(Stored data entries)
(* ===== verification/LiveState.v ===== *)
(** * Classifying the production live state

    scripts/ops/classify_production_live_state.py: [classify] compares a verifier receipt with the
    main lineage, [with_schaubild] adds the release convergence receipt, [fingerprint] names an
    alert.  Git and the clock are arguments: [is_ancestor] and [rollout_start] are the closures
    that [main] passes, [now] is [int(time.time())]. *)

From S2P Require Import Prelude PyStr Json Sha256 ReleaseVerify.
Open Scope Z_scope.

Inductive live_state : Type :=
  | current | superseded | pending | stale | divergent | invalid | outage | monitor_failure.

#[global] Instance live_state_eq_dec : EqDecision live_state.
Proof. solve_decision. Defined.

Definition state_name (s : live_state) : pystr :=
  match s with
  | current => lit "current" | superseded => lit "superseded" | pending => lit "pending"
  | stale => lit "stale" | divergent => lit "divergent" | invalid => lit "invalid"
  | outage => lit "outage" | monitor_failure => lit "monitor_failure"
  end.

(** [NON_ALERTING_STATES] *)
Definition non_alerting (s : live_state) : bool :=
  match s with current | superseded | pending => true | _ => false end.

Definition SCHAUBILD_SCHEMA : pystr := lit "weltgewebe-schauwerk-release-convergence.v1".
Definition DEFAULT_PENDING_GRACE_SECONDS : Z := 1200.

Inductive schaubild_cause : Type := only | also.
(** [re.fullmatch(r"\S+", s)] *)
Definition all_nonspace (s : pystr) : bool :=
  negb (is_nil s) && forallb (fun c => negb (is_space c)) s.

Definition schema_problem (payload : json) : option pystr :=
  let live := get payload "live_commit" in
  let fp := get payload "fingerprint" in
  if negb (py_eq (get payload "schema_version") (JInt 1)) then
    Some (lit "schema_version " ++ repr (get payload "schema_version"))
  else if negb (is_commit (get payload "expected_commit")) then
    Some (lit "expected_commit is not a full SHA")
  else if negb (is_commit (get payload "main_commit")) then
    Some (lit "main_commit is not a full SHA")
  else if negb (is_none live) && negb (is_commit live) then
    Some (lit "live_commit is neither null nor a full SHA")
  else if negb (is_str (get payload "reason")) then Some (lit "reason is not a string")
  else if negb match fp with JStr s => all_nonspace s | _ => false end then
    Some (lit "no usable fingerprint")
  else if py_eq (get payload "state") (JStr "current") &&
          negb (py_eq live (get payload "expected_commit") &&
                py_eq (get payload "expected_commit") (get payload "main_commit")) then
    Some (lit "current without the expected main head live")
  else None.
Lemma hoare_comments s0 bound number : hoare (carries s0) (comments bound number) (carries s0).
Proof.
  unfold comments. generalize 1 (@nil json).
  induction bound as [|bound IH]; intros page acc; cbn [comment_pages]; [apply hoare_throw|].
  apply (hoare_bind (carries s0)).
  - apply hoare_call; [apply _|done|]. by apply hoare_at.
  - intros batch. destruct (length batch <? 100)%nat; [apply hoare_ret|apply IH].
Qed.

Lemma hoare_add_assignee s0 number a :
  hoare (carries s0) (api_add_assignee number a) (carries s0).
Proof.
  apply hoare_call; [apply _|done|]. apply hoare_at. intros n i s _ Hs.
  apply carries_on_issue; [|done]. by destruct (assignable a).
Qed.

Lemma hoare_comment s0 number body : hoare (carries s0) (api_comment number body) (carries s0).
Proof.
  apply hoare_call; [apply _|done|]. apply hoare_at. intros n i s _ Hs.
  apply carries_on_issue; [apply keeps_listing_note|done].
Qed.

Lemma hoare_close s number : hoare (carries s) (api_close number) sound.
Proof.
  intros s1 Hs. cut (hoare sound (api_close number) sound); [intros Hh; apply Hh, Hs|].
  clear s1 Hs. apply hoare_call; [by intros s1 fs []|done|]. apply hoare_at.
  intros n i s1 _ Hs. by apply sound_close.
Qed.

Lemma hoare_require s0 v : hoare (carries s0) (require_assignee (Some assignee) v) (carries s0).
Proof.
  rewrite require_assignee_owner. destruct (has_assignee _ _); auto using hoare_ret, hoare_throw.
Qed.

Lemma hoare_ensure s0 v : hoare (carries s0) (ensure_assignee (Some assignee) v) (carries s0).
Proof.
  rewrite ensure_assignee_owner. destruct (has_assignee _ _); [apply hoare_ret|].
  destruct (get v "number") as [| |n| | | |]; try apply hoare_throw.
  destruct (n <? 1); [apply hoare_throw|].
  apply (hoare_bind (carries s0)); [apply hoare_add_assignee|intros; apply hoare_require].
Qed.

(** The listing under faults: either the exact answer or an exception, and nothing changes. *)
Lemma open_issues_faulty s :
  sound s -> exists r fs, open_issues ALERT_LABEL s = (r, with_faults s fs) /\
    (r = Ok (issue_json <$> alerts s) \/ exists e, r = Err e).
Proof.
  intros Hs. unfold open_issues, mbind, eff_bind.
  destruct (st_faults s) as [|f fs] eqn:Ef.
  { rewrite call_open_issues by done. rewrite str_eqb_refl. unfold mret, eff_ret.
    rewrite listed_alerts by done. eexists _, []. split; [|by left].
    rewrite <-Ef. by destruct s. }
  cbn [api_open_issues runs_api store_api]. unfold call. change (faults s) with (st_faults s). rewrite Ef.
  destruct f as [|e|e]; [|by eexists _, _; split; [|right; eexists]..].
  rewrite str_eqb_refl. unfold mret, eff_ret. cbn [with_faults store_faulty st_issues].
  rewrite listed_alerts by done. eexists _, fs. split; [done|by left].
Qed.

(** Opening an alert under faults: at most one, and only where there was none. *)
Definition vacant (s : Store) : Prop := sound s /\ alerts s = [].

The task >> Scan the records above for the word "superseded" and return every line where it occurs.

Exercise solution >>
  | current | superseded | pending | stale | divergent | invalid | outage | monitor_failure.
  | current => lit "current" | superseded => lit "superseded" | pending => lit "pending"
  match s with current | superseded | pending => true | _ => false end.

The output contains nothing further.